Cet article a été rédigé par Cyrus Farhangi

Crédits photos : Elodie Brelot

Elodie Brelot est Directrice du Graie, association scientifique et technique qui a bientôt 40 ans, dont la mission est d’établir le lien entre scientifiques et praticiens dans le domaine de la gestion de l’eau en milieu urbain. Parmi ses activités, le Graie coordonne des programmes de recherche ancrés dans les territoires, anime des réseaux techniques et développe des actions d’information et d’accompagnement des territoires. Le Graie compte 300 adhérents, avec des représentant des collectivités, des entreprises et des scientifiques.

La gestion « intégrée » des eaux pluviales est l’une des thématiques phare portées par le Graie depuis sa création. On parlait à l’époque de techniques alternatives au tout-tuyau, plutôt désignées aujourd’hui sous le vocable de solutions « à la source », qui consistent à piéger l’eau de pluie au plus près de là où elle tombe.

Madame Brelot, quels sont les principes de la gestion « intégrée » des eaux pluviales ?

La gestion intégrée des eaux pluviales repose sur des savoirs assez anciens, que nous mettons en avant depuis 40 ans. Elle recueille aujourd’hui un intérêt croissant, du fait de l’accélération du changement climatique, de l’érosion de la biodiversité et de la raréfaction de l’eau : l’eau de pluie est ainsi à nouveau perçue comme une ressource locale et précieuse. De plus, ces solutions répondent à un deuxième enjeu lié au changement climatique : elles participent à limiter les risques d’inondations liées aux précipitations extrêmes.

Pendant des décennies, nous avons géré les eaux pluviales comme les eaux usées dans un système « tout-tuyau », consistant à évacuer l’eau de pluie le plus vite possible, en la concentrant dans des points bas. La généralisation de ce système tend à augmenter les risques d’inondation, à accroitre la pollution des milieux récepteurs à l’aval, à appauvrir la ville en eau et à se priver ainsi d’une ressource locale qui peut être utile aux habitants et à la végétation.

Le principe de la gestion intégrée des eaux pluviales est de se reconnecter au cycle naturel de l’eau de pluie, de capter cette eau de pluie à la source, et de favoriser son infiltration dans le sol. Cela permet de réduire les risques liés au ruissellement, la saturation des systèmes d’assainissement, ainsi que les coûts de gestion de ces eaux. Les autres bénéfices de cette approche sont le soutien à la biodiversité et aux arbres (permettant également de réduire les coûts d’arrosage pour la ville), la lutte contre les ilots de chaleur, ou encore l’amélioration de la qualité du cadre de vie.

Quels sont les ouvrages permettant cette gestion intégrée des eaux de pluie ?

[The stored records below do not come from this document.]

(** C7. On numbers [applyDiscount] does what is required: a percent
    below 0 or above 100 is refused with the 400 error "Discount must be
    between 0 and 100", whatever the product; a percent within the range
    is refused with the 400 error "Cannot apply discount to inactive
    products" whenever the product exists and its status is not active;
    in both cases nothing is written, and a number is applied only when it
    is within the range and the product is active. The range test lets
    through what is not a number: for a body without the field, or with
    [null] in it, the call passes the test, and on an active product it
    succeeds although no percent from 0 to 100 was given. *)
Theorem applyDiscount_rules (db : Database) (i : Z) (now : Z) :
  (forall percent, (percent < 0)%Q \/ (100 < percent)%Q ->
     applyDiscount db i (Js.NNum percent) now
     = (Js.Throw (Js.BadRequestException "Discount must be between 0 and 100"), db))
  /\ (forall percent, (0 <= percent)%Q -> (percent <= 100)%Q ->
      forall product, findOne db i = Js.Ok product -> status product <> ACTIVE ->
        applyDiscount db i (Js.NNum percent) now
        = (Js.Throw (Js.BadRequestException
                       "Cannot apply discount to inactive products"), db))
  /\ (forall percent saved db',
        applyDiscount db i (Js.NNum percent) now = (Js.Ok saved, db') ->
        (0 <= percent)%Q /\ (percent <= 100)%Q
        /\ discountPercent saved = Some percent
        /\ exists product, findOne db i = Js.Ok product /\ status product = ACTIVE)
  /\ (forall product, findOne db i = Js.Ok product -> status product = ACTIVE ->
        applyDiscount db i Js.NUndefined now
        = (Js.Ok (without_discountPercent product), db)
        /\ exists saved db',
             applyDiscount db i Js.NNull now = (Js.Ok saved, db')
             /\ discountPercent saved = None).
Proof.
  unfold applyDiscount. split; [|split; [|split]].
  - intros percent Hout. cbn [Js.num_lt Js.num_gt].
    assert (negb (Qle_bool 0 percent) || negb (Qle_bool percent 100) = true) as ->;
      [|done].
    apply orb_true_iff. rewrite !negb_true_iff, !Qle_bool_false. exact Hout.
  - intros percent Hlo Hhi product Hfind Hstatus. cbn [Js.num_lt Js.num_gt].
    apply Qle_bool_iff in Hlo, Hhi. rewrite Hlo, Hhi, Hfind. cbn.
    by rewrite bool_decide_eq_false_2.
  - intros percent saved db'. cbn [Js.num_lt Js.num_gt].
    destruct (Qle_bool 0 percent) eqn:Hlo; [|done].
    destruct (Qle_bool percent 100) eqn:Hhi; [|done]. cbn.
    destruct (findOne db i) as [product|e]; [|done].
    destruct (bool_decide (status product = ACTIVE)) eqn:Hst; [|done]. cbn.
    pose proof (save_returns db (with_discountPercent product percent) now) as Hs.
    destruct (save db (with_discountPercent product percent) now) as [saved0 db0].
    cbn [fst] in Hs. intros [= <- _]. apply Qle_bool_iff in Hlo, Hhi.
    apply bool_decide_eq_true_1 in Hst.
    split; [done|]. split; [done|]. split; [|by eauto].
    by destruct Hs as [->| ->].
  - intros product Hfind Hstatus. cbn [Js.num_lt Js.num_gt orb negb].
    change (Qle_bool 0 0) with true. change (Qle_bool 0 100) with true.
    cbn [negb orb]. rewrite Hfind. rewrite bool_decide_eq_true_2 by done.
    cbn [negb]. split; [done|].
    pose proof (save_returns db (without_discountPercent product) now) as Hs.
    destruct (save db (without_discountPercent product) now) as [saved0 db0].
    cbn [fst] in Hs. exists saved0, db0. split; [done|]. by destruct Hs as [->| ->].
Qed.
(** [__init__]: the array given directly ([spikes_arr]) or binned from
    event times (the [spk_files] branch once the files are read); then the
    shape is normalised. *)
Inductive source : Type :=
  | FromArray (spikes_arr : Np.ndarray Q)
  | FromSpikeTimes (time_stamps : list (list Z)) (bin_size : pynum).

Definition __init__ (src : source) (preprocess_flag : bool) : result Spikes :=
  arr0 ← match src with
         | FromArray a => Ok a
         | FromSpikeTimes ts b =>
             r ← load_from_spikes_times ts (or_num b (PyInt 1));
             match r with
             | Some a => Ok a
             | None => Raise AttributeError
             end
         end;
  let spikes_shape := Np.shape arr0 in
  arr ← (if length spikes_shape =? 2
         then s0 ← Np.shape_at spikes_shape 0;
              s1 ← Np.shape_at spikes_shape 1;
              Np.reshape arr0 [1%Z; s0; s1]
         else Ok arr0);
  T ← Np.shape_at (Np.shape arr) 0;
  N ← Np.shape_at (Np.shape arr) 1;
  M ← Np.shape_at (Np.shape arr) 2;
  let self := MkSpikes arr T N M None None in
  Ok (if preprocess_flag then preprocess self else self).

(** [to_windowed]: a new [Spikes] object, or the sample matrix when
    [reshape] is set. *)
Inductive windowed : Type :=
  | WSpikes (s : Spikes)
  | WMatrix (Y : Np.ndarray Q).

Definition to_windowed (self : Spikes) (window_size : Z)
    (trials : option (list Z)) (reshape : bool) : result windowed :=
  let trials := or_list trials (range (_T self)) in
  X ← Np.zeros [Z.of_nat (length trials); (window_size * _N self)%Z;
                (_M self - window_size + 1)%Z];
  X ← for_each (enumerate trials)
        (fun '(c, t) X =>
           for_each (xrange 0 (_M self - window_size + 1))
             (fun i X =>
                v ← Np.getitem_t_all_slice_ravel (_spikes_arr self) t i
                      (window_size + i);
                Np.setitem_c_all_i X c i v)
             X)
        X;
  if reshape then
    s0 ← Np.shape_at (Np.shape X) 0;
    s1 ← Np.shape_at (Np.shape X) 1;
    s2 ← Np.shape_at (Np.shape X) 2;
    Y ← Np.zeros [(s0 * s2)%Z; s1];
    '(Y, _) ← for_each (xrange 0 (Z.of_nat (length trials)))
        (fun t st =>
           for_each (xrange 0 s2)
             (fun j '(Y, tot) =>
                v ← Np.getitem_t_all_j X t j;
                Y ← Np.setitem_row Y tot v;
                Ok (Y, (tot + 1)%Z))
             st)
        (Y, 0%Z);
    Ok (WMatrix Y)
  else
    s ← __init__ (FromArray X) true;
    Ok (WSpikes s).
(** [Get].  [None] is the nil slice.  The slice returned shares its
    storage with [r.array]; the list is what it holds when [Get] returns. *)
Definition Get : M (option (list Z)) :=
  (p <- load_pos ;;
   if p <? 0 then ret None else Get_locked)%method.

(** A method call on [r] from a caller that holds nothing. *)
Definition call {A : Type} (m : M A) (r : RingIntBuffer)
  : result (A * RingIntBuffer) :=
  match m (mkWorld r []) with
  | Ok (a, w) => Ok (a, obj w)
  | Fault f => Fault f
  end.

(** The accesses a call makes, in order. *)
Definition accesses {A : Type} (m : M A) (r : RingIntBuffer)
  : result (list access) :=
  match m (mkWorld r []) with
  | Ok (_, w) => Ok (log w)
  | Fault f => Fault f
  end.

(** [Push] of each element of a list in turn. *)
Fixpoint push_all (els : list Z) (r : RingIntBuffer) : result RingIntBuffer :=
  match els with
  | [] => Ok r
  | el :: rest =>
      match call (Push el) r with
      | Ok (_, r') => push_all rest r'
      | Fault f => Fault f
      end
  end.

(** The lock discipline: every recorded access was made with the mutex
    held. *)
Definition all_locked (l : list access) : bool := forallb a_locked l.

(** The state invariant of a buffer between two calls. *)
Definition ring_ok (r : RingIntBuffer) : Prop :=
  mu r = false /\
  size r = Z.of_nat (length (array r)) /\
  1 <= size r <= int_max /\
  -1 <= pos r < size r.

(** The state a [Push] leaves behind when nothing goes wrong, and the
    state and result of a [Get]. *)
Definition pushed (el : Z) (r : RingIntBuffer) : RingIntBuffer :=
  let q := Z.rem (pos r + 1) (size r) in
  mkRing (<[Z.to_nat q := el]> (array r)) q (size r) false.

Definition drained (r : RingIntBuffer) : RingIntBuffer :=
  mkRing (array r) (-1) (size r) false.

(** A fresh buffer of capacity [n], the elements pushed in order, then one
    [Get]: the result of the [Get] and the buffer it leaves. *)
Definition fill_and_drain (n : Z) (els : list Z)
  : result (option (list Z) * RingIntBuffer) :=
  match NewRingIntBuffer n with
  | Ok r0 =>
      match push_all els r0 with
      | Ok r1 => call Get r1
      | Fault f => Fault f
      end
  | Fault f => Fault f
  end.

(** What the drain is said to return after [size + k] pushes,
    [0 < k < size], [old] the first [size] elements pushed and [new] the
    last [k]: [size] elements, the first [k] pushed overwritten by the
    last [k].  This follows the words of the capacity property, not the
    code of [Get]. *)
Definition claimed_drain (old new : list Z) : list Z :=
  new ++ drop (length new) old.

(** Sequences of calls made by a single caller. *)
Inductive op : Type :=
  | OpPush (el : Z)
  | OpGet.

Fixpoint run_ops (ops : list op) (r : RingIntBuffer) : result RingIntBuffer :=
  match ops with
  | [] => Ok r
  | OpPush el :: rest =>
      match call (Push el) r with
      | Ok (_, r') => run_ops rest r'
      | Fault f => Fault f
      end
  | OpGet :: rest =>
      match call Get r with
      | Ok (_, r') => run_ops rest r'
      | Fault f => Fault f
      end
  end.

(** ** Channels *)

(** What a goroutine does to a channel it writes: the history of an
    output channel is the list of these operations, oldest first. *)
Inductive chan_op : Type :=
  | ChSend (v : Z)
  | ChClose.

Definition is_close (o : chan_op) : bool :=
  match o with ChClose => true | ChSend _ => false end.

Definition closed (h : list chan_op) : bool := existsb is_close h.

(** The values sent, in order. *)
Fixpoint sent (h : list chan_op) : list Z :=
  match h with
  | [] => []
  | ChSend v :: h' => v :: sent h'
  | ChClose :: h' => sent h'
  end.

(** [output <- v] and [close(output)]; both panic on a closed channel. *)
Definition chan_send (v : Z) (h : list chan_op) : result (list chan_op) :=
  if closed h then Fault SendOnClosedChannel else Ok (h ++ [ChSend v]).

Definition chan_close (h : list chan_op) : result (list chan_op) :=
  if closed h then Fault CloseOfClosedChannel else Ok (h ++ [ChClose]).

(** ** Goroutines as step functions

    A goroutine body is a step function: the event names the alternative
    the scheduler lets the goroutine take next (which case of a [select]
    fires, which goroutine moves).  [Stuck] says the alternative is not
    open in that state, [Crash] that taking it panics. *)
Inductive outcome (S : Type) : Type :=
  | Next (s : S)
  | Stuck
  | Crash (f : fault).
Arguments Next {S} s.
Arguments Stuck {S}.
Arguments Crash {S} f.

Section Run.
Context {S E : Type}.
Variable step : E -> S -> outcome S.

(** A schedule is the list of the alternatives taken, in order. *)
Fixpoint run (sched : list E) (s : S) : outcome S :=
  match sched with
  | [] => Next s
  | e :: rest =>
      match step e s with
      | Next s' => run rest s'
      | Stuck => Stuck
      | Crash f => Crash f
      end
  end.
End Run.

(** ** The two filter stages

    [negativeFilterStageInt] and [specialFilterStageInt] start the same
    goroutine up to the test applied to the value received.  The input
    channel is given by the values still to arrive on it, after which it
    is closed; the reader of the output channel is ready whenever a value
    is offered. *)
Inductive filter_pc : Type :=
  | FSelect                (* at the outer select *)
  | FSending (data : Z)    (* at the inner select, [data] in hand *)
  | FReturned.             (* returned; the deferred close has run *)

Record filter_state : Type := mkFilter {
  f_input  : list Z;
  f_done   : bool;           (* [done] has been closed *)
  f_pc     : filter_pc;
  f_output : list chan_op
}.

Inductive filter_event : Type :=
  | FCancel       (* the source closes [done] *)
  | FTakeInput    (* outer select: [case data, ok := <-input] *)
  | FTakeSend     (* inner select: [case output <- data] *)
  | FTakeDone.    (* either select: [case <-done] *)

(** [return] with [defer close(output)]. *)
Definition filter_return (s : filter_state) : outcome filter_state :=
  match chan_close (f_output s) with
  | Ok h => Next (mkFilter (f_input s) (f_done s) FReturned h)
  | Fault f => Crash f
  end.

Definition filter_step (keep : Z -> bool) (e : filter_event)
    (s : filter_state) : outcome filter_state :=
  match e, f_pc s with
  | FCancel, _ =>
      if f_done s then Stuck
      else Next (mkFilter (f_input s) true (f_pc s) (f_output s))
  | FTakeInput, FSelect =>
      match f_input s with
      | [] => filter_return s                       (* !ok *)
      | data :: rest =>
          if keep data
          then Next (mkFilter rest (f_done s) (FSending data) (f_output s))
          else Next (mkFilter rest (f_done s) FSelect (f_output s))
      end
  | FTakeSend, FSending data =>
      match chan_send data (f_output s) with
      | Ok h => Next (mkFilter (f_input s) (f_done s) FSelect h)
      | Fault f => Crash f
      end
  | FTakeDone, FSelect | FTakeDone, FSending _ =>
      if f_done s then filter_return s else Stuck
  | _, _ => Stuck
  end.

Definition filter_init (input : list Z) : filter_state :=
  mkFilter input false FSelect [].
(** * Quadtree image compression: a shallow embedding of [Quadtree.cpp]

    The development follows [src/src/Quadtree.cpp] function by function.

    Modelling conventions.
    - [int] is [Z]; the model covers executions without signed overflow
      (which is undefined behaviour in C++).  Integer division [/] of the
      source truncates toward zero and is [Z.quot].
    - [uchar] is a [Z] in [0, 255]; [Vec3b] is a record of three channels.
    - [double] is idealised as an exact rational ([Q]).  The places where
      IEEE arithmetic leaves the rationals (a quotient by a zero percentage,
      [numeric_limits<double>::max()]) are written out where they occur.
    - [cv::Mat] is a record of its dimensions and its pixel accessor
      [at_ i j] (row [i], column [j]); a region of interest is a view with
      shifted coordinates.
    - The functions of the C and OpenCV libraries that the source calls but
      that are not rational functions ([log2], [resize], [medianBlur]) are
      the members of the class [Externals].
    - The fields of the [Quadtree] aggregate that the algorithm reads or
      writes are threaded explicitly; the GIF visualisation (frames drawn on
      clones of the image) never writes to the tree and is left out.
    - The watchdog thread of [compressImage] is real time and is not
      modelled: [timeoutFlag] is a field that the modelled code only reads.
      The [async] tasks of the concurrent branches are run to completion in
      launch order. *)

From Stdlib Require Import ZArith QArith Qround Qabs List Bool Lia Lqa.
From Stdlib Require Import Morphisms.
Import ListNotations.
Local Open Scope Z_scope.
#[local] Set Warnings "-register-all".

(* ================================================================== *)
(** ** Numbers *)

(** [a / b] on [int]. *)
Definition cdiv (a b : Z) : Z := Z.quot a b.

(** [std::max] and [std::min] on [double]: [max(a,b) = (a < b) ? b : a],
    [min(a,b) = (b < a) ? b : a]. *)
Definition dmax (a b : Q) : Q := if Qlt_le_dec a b then b else a.
Definition dmin (a b : Q) : Q := if Qlt_le_dec b a then b else a.

(** [a < b] and [a <= b] on [double], as booleans. *)
Definition dlt (a b : Q) : bool := if Qlt_le_dec a b then true else false.
Definition dle (a b : Q) : bool := Qle_bool a b.

(** [static_cast<int>(d)] and [static_cast<uchar>(d)]: truncation toward
    zero; the conversion to [uchar] keeps the low eight bits. *)
Definition static_cast_int (d : Q) : Z := Z.quot (Qnum d) (Zpos (Qden d)).
Definition static_cast_uchar (d : Q) : Z := (static_cast_int d) mod 256.

(** [cvRound]: round to nearest, ties to even. *)
Definition cvRound (d : Q) : Z :=
  let f := Qfloor d in
  let r := (d - inject_Z f)%Q in
  if Qlt_le_dec r (1#2) then f
  else if Qlt_le_dec (1#2) r then f + 1
  else if Z.even f then f else f + 1.

(** [saturate_cast<uchar>(double)], used by OpenCV when a [Scalar] is
    written into an 8-bit matrix. *)
Definition saturate_cast_uchar (d : Q) : Z := Z.max 0 (Z.min 255 (cvRound d)).

(** [static_cast<int>(sqrt(d))] for [d >= 0]. *)
Definition int_sqrt (d : Q) : Z := Z.sqrt (Qfloor d).

Definition INT_MIN : Z := - 2 ^ 31.

(** [static_cast<int>(std::log2(n))] for an [int n]: the position of the
    highest set bit.  For [n = 0] the logarithm is minus infinity and the
    conversion is undefined; x86 yields [INT_MIN]. *)
Definition int_log2 (n : Z) : Z := if n <=? 0 then INT_MIN else Z.log2 n.

(** [numeric_limits<double>::max()]. *)
Definition DBL_MAX : Q := inject_Z (2 ^ 1024 - 2 ^ 971).

(* ================================================================== *)
(** ** Loops *)

(** [for (i = lo; i < hi; i++) acc = body i acc]. *)
Fixpoint for_loop {A : Type} (n : nat) (i : Z) (body : Z -> A -> A) (acc : A) : A :=
  match n with
  | O => acc
  | S n' => for_loop n' (i + 1) body (body i acc)
  end.

Definition for_range {A : Type} (lo hi : Z) (body : Z -> A -> A) (acc : A) : A :=
  for_loop (Z.to_nat (hi - lo)) lo body acc.

(* ================================================================== *)
(** ** Pixels, matrices, rectangles *)

Record Vec3b := mkVec3b { ch0 : Z; ch1 : Z; ch2 : Z }.

Record Scalar := mkScalar { s0 : Q; s1 : Q; s2 : Q }.

Record Mat := mkMat { rows : Z; cols : Z; at_ : Z -> Z -> Vec3b }.

Record Rect := mkRect { rx : Z; ry : Z; rw : Z; rh : Z }.

(** [Mat::empty()]; the default-constructed [Mat()] has no rows. *)
Definition empty (m : Mat) : bool := (rows m <=? 0) || (cols m <=? 0).

Definition Mat_default : Mat := mkMat 0 0 (fun _ _ => mkVec3b 0 0 0).

(** [image(rect)]. *)
Definition roi (image : Mat) (r : Rect) : Mat :=
  mkMat (rh r) (rw r) (fun i j => at_ image (ry r + i) (rx r + j)).

(** [Mat(size, type, Scalar(c0, c1, c2))]. *)
Definition Mat_fill (nrows ncols : Z) (s : Scalar) : Mat :=
  let p := mkVec3b (saturate_cast_uchar (s0 s)) (saturate_cast_uchar (s1 s))
                   (saturate_cast_uchar (s2 s)) in
  mkMat nrows ncols (fun _ _ => p).

Definition Scalar_of_Vec3b (c : Vec3b) : Scalar :=
  mkScalar (inject_Z (ch0 c)) (inject_Z (ch1 c)) (inject_Z (ch2 c)).

(** [rectangle(image, region, color, FILLED)]. *)
Definition rectangle_filled (image : Mat) (r : Rect) (s : Scalar) : Mat :=
  let p := mkVec3b (saturate_cast_uchar (s0 s)) (saturate_cast_uchar (s1 s))
                   (saturate_cast_uchar (s2 s)) in
  mkMat (rows image) (cols image)
        (fun i j =>
           if (rx r <=? j) && (j <? rx r + rw r) && (ry r <=? i) && (i <? ry r + rh r)
              && (0 <=? j) && (j <? cols image) && (0 <=? i) && (i <? rows image)
           then p else at_ image i j).

(** [Mat::zeros(size, type)]. *)
Definition Mat_zeros (nrows ncols : Z) : Mat :=
  mkMat nrows ncols (fun _ _ => mkVec3b 0 0 0).

(** [a & b] on [Rect] and [Rect::area]. *)
Definition Rect_and (a b : Rect) : Rect :=
  let x1 := Z.max (rx a) (rx b) in
  let y1 := Z.max (ry a) (ry b) in
  let w := Z.min (rx a + rw a) (rx b + rw b) - x1 in
  let h := Z.min (ry a + rh a) (ry b + rh b) - y1 in
  if (w <=? 0) || (h <=? 0) then mkRect 0 0 0 0 else mkRect x1 y1 w h.

Definition Rect_area (r : Rect) : Z := rw r * rh r.

(** [for (i = 0; i < nrows; i++) for (j = 0; j < ncols; j++) acc = body i j acc]. *)
Definition for_index {A : Type} (nrows ncols : Z) (body : Z -> Z -> A -> A) (acc : A) : A :=
  for_range 0 nrows (fun i acc => for_range 0 ncols (fun j acc => body i j acc) acc) acc.

(** The pixels of a block in row-major order. *)
Definition for_pixels {A : Type} (block : Mat) (body : Vec3b -> A -> A) (acc : A) : A :=
  for_index (rows block) (cols block) (fun i j acc => body (at_ block i j) acc) acc.

(** [cv::mean(block)]: the per-channel mean. *)
Definition pixel_sum (block : Mat) : Z * Z * Z :=
  for_pixels block
    (fun p '(a, b, c) => (a + ch0 p, b + ch1 p, c + ch2 p)) (0, 0, 0).

Definition mean (block : Mat) : Scalar :=
  let '(a, b, c) := pixel_sum block in
  let n := inject_Z (rows block * cols block) in
  mkScalar (inject_Z a / n) (inject_Z b / n) (inject_Z c / n).

(** An 8-bit image: every channel of every pixel is a [uchar]. *)
Definition valid_uchar (v : Z) : Prop := 0 <= v <= 255.
Definition valid_pixel (p : Vec3b) : Prop :=
  valid_uchar (ch0 p) /\ valid_uchar (ch1 p) /\ valid_uchar (ch2 p).
Definition valid_image (m : Mat) : Prop := forall i j, valid_pixel (at_ m i j).

(* ================================================================== *)
(** ** Library functions outside the rationals *)

Class Externals := {
  (** [std::log2] on [double]. *)
  log2 : Q -> Q;
  (** [cv::resize(src, dst, Size(), 0.5, 0.5, INTER_AREA)]. *)
  resize_half : Mat -> Mat;
  (** [cv::medianBlur(src, dst, 3)]. *)
  medianBlur3 : Mat -> Mat
}.

(** What the proofs use of [log2]: it is a function of the number denoted,
    it vanishes at 1 and it is not positive on (0, 1]. *)
Record log2_laws (E : Externals) : Prop := {
  log2_proper : forall a b : Q, (a == b)%Q -> (log2 a == log2 b)%Q;
  log2_one : (log2 1 == 0)%Q;
  log2_nonpos : forall p : Q, (0 < p)%Q -> (p <= 1)%Q -> (log2 p <= 0)%Q
}.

La gestion intégrée des eaux pluviales repose sur des ouvrages assez simples. En effet, comme ces ouvrages agissent à la source, il n’y a pas besoin de gérer de gros volumes d’eau de pluie, mais juste la pluie qui tombe sur le sol.

La majorité des solutions consistent simplement à désimperméabiliser les sols et favoriser l’infiltration de l’eau. Elles peuvent être minérales, comme des revêtements drainants, des tranchées ou puits d’infiltration ou encore les chaussées à structure réservoir. D’autres aménagements, les solutions fondées sur la nature, intègrent aussi la végétation, permettant de nombreux co-bénéfices. Ce sont des fossés et noues, des toitures, des parkings végétalisés ou encore simplement des espaces verts en creux.

Les solutions à la source consistent surtout à développer des aménagements qui gèrent les premiers millimètres de pluie : dans une ville comme Lyon, capter les 15 premiers millimètres de pluie sur chaque événement permet de capter 80% du volume de pluie annuelle. Nous parlons donc de hauteurs et de volumes modestes lorsqu’on agit à la source du ruissellement ; alors que gérer cette eau en la concentrant à l’aval conduit à réaliser des ouvrages avec des volumes conséquents.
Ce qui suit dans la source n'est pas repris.